>>>>>
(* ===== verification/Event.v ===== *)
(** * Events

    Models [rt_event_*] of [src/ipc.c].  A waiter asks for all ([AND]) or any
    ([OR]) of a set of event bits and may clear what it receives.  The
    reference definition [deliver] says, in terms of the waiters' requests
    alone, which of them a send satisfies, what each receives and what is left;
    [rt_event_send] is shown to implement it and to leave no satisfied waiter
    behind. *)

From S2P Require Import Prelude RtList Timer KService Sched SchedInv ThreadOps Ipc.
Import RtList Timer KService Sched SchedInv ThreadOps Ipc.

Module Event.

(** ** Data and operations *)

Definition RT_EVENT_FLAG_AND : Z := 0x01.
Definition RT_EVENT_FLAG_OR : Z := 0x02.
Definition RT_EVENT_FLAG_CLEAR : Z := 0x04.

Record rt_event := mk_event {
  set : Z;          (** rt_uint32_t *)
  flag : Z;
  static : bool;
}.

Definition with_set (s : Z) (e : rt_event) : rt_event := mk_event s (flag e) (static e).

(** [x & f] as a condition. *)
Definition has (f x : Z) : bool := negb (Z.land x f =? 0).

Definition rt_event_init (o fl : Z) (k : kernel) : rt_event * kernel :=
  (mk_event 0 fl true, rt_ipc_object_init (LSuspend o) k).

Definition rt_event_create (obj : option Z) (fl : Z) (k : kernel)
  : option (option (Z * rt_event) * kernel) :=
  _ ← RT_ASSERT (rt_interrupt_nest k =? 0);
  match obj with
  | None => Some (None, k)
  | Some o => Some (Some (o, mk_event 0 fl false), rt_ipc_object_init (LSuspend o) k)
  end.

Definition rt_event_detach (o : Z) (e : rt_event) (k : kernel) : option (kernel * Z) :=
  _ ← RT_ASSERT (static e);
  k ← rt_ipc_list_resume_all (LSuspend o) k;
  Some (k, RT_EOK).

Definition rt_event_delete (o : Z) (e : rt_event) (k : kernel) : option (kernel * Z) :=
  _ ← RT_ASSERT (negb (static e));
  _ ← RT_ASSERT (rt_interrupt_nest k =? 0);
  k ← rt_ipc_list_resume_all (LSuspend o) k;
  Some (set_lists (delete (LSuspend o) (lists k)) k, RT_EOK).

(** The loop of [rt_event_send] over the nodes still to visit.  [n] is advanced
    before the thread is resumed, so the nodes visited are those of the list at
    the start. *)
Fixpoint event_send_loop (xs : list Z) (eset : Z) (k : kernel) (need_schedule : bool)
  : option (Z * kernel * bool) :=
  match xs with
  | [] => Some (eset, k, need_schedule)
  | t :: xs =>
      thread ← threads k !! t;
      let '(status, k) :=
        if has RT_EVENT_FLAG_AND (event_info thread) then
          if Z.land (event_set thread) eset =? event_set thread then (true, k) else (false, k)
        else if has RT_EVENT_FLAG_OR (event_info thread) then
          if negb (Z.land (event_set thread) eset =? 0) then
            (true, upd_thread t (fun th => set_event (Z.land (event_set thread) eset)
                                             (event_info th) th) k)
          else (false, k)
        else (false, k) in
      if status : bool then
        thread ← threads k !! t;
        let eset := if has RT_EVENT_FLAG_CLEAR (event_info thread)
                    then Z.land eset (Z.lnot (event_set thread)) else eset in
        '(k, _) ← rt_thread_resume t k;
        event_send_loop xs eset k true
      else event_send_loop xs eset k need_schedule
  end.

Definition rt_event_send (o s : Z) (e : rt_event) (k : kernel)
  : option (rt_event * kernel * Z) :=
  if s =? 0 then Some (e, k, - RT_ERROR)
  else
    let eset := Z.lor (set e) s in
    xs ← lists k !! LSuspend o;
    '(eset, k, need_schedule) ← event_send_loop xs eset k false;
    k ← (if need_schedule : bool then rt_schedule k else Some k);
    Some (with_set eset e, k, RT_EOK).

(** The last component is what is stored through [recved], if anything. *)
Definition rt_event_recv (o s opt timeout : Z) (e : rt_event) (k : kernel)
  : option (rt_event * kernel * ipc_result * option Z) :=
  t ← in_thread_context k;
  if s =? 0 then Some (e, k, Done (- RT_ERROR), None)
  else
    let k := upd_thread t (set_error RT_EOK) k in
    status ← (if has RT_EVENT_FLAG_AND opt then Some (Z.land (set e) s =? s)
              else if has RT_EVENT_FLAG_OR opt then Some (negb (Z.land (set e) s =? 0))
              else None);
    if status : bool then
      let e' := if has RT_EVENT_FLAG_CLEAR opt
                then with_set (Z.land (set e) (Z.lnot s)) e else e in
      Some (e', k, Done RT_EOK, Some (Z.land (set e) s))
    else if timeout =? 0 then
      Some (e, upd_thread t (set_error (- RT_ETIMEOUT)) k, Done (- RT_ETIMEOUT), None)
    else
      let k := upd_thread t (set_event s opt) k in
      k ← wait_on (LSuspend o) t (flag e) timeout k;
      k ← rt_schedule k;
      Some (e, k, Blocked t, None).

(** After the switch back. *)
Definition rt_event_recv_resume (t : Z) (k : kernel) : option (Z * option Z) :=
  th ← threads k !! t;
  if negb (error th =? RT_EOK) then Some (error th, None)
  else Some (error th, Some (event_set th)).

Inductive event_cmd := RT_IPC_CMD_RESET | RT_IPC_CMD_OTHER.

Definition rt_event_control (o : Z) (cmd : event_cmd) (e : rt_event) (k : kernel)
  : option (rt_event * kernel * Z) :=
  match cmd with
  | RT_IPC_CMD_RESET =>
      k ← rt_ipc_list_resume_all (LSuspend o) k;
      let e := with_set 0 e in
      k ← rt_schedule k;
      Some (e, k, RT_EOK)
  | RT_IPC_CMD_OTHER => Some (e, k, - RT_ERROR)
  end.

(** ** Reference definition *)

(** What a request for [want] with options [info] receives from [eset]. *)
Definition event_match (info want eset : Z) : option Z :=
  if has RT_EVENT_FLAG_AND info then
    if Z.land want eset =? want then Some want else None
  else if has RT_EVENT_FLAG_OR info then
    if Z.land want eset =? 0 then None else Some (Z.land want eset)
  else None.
<<<<<
>>>>>
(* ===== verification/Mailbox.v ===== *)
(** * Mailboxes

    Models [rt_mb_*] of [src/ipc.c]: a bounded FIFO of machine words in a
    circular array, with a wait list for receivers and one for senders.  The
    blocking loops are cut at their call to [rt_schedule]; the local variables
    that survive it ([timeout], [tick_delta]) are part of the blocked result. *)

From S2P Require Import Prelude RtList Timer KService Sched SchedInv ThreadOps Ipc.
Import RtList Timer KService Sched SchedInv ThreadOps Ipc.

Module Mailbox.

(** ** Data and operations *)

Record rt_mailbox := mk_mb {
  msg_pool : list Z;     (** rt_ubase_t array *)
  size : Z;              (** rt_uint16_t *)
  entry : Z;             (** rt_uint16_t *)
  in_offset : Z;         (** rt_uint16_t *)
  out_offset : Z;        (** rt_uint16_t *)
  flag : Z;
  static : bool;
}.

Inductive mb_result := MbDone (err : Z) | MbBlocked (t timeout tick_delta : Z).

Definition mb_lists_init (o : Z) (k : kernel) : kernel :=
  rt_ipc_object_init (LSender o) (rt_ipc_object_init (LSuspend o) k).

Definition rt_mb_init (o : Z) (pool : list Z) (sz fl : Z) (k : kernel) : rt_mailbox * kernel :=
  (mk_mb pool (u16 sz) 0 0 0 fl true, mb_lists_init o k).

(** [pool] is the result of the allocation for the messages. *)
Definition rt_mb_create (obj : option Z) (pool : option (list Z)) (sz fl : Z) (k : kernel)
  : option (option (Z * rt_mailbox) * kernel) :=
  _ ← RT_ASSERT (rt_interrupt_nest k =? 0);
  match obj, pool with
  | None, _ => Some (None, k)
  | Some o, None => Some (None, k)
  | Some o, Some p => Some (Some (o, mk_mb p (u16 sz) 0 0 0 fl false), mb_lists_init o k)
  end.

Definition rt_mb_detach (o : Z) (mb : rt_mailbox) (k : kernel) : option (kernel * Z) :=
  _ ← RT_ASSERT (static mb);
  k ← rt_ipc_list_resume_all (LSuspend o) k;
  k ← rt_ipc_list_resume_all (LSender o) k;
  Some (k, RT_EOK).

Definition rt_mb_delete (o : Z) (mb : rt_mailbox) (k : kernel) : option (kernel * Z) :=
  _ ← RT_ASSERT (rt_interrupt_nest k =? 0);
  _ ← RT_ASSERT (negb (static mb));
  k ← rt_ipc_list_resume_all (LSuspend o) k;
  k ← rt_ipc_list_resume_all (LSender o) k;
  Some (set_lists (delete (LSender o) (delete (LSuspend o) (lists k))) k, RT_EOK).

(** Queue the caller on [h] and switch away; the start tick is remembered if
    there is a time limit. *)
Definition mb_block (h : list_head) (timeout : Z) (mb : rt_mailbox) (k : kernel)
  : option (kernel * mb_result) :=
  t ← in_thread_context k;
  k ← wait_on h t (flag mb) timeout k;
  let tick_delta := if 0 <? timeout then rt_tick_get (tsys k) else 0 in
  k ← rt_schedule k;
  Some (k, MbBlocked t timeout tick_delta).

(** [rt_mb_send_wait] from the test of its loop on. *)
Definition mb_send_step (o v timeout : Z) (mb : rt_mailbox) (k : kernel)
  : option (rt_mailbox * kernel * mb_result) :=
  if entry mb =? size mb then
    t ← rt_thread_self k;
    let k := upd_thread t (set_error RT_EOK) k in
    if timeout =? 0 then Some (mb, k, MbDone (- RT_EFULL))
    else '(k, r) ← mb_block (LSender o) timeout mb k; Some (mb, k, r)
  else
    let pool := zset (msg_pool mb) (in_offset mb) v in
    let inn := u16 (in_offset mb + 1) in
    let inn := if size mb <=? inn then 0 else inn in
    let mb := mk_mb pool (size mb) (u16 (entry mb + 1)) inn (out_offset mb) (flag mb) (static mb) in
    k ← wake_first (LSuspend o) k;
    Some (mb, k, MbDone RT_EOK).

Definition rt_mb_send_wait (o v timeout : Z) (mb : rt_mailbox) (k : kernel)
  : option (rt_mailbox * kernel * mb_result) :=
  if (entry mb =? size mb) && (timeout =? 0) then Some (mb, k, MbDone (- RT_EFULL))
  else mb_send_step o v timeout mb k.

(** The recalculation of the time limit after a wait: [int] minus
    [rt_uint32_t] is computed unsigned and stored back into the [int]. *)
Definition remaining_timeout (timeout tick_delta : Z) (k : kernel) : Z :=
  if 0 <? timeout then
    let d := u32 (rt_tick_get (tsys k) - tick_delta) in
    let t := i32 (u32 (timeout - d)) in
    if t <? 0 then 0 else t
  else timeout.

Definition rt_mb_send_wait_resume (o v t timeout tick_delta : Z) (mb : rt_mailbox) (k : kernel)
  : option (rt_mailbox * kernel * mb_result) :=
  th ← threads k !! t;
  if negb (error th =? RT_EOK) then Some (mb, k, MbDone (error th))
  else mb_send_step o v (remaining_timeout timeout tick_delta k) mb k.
<<<<<
>>>>>
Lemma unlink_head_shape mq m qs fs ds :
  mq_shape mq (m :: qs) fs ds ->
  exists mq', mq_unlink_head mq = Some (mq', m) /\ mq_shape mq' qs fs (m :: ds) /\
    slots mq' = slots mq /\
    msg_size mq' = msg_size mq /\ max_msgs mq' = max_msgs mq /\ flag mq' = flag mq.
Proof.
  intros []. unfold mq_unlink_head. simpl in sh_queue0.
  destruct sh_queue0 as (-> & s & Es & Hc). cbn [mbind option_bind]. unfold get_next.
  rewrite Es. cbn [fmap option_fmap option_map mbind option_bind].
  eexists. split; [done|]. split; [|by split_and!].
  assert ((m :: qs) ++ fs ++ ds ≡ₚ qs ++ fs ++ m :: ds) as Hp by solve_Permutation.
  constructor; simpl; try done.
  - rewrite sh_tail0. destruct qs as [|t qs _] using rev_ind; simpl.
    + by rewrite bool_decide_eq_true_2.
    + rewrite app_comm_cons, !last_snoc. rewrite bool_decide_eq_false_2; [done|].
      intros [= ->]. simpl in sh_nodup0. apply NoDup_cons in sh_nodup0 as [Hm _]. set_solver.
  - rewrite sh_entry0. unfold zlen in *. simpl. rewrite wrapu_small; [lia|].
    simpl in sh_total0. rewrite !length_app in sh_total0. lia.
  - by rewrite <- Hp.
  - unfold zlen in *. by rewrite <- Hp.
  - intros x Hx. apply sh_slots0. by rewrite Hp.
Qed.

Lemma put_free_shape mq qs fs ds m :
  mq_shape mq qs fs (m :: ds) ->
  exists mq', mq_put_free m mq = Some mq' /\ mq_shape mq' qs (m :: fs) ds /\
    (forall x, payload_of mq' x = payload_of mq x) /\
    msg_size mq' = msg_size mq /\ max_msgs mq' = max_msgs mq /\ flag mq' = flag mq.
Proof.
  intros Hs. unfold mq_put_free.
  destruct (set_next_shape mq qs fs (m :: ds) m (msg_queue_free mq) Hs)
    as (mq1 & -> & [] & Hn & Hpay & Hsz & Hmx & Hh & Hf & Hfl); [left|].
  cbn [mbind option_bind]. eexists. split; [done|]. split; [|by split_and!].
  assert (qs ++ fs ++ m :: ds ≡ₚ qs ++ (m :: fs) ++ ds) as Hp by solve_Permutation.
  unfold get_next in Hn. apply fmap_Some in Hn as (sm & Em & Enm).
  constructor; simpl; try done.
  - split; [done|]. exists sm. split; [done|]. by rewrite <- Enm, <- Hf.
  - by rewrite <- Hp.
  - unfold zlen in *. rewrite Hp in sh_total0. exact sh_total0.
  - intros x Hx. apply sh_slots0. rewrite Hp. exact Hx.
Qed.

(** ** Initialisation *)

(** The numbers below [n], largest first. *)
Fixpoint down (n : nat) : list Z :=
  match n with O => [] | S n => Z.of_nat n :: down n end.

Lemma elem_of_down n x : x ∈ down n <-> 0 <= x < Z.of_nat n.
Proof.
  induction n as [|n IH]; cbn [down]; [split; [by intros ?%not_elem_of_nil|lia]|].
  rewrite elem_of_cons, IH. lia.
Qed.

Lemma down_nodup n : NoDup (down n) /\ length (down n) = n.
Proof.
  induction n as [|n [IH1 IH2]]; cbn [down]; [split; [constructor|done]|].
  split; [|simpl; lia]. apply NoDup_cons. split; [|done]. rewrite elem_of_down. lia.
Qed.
<<<<<
Copy out each line of the data above, exactly, if it lies between the line holding "Definition RT_EVENT_FLAG_OR : Z := 0x02." and the line holding "(** [x & f] as a condition. *)", inclusive; copy no other line.

Solution
Definition RT_EVENT_FLAG_OR : Z := 0x02.
Definition RT_EVENT_FLAG_CLEAR : Z := 0x04.

Record rt_event := mk_event {
  set : Z;          (** rt_uint32_t *)
  flag : Z;
  static : bool;
}.

Definition with_set (s : Z) (e : rt_event) : rt_event := mk_event s (flag e) (static e).

(** [x & f] as a condition. *)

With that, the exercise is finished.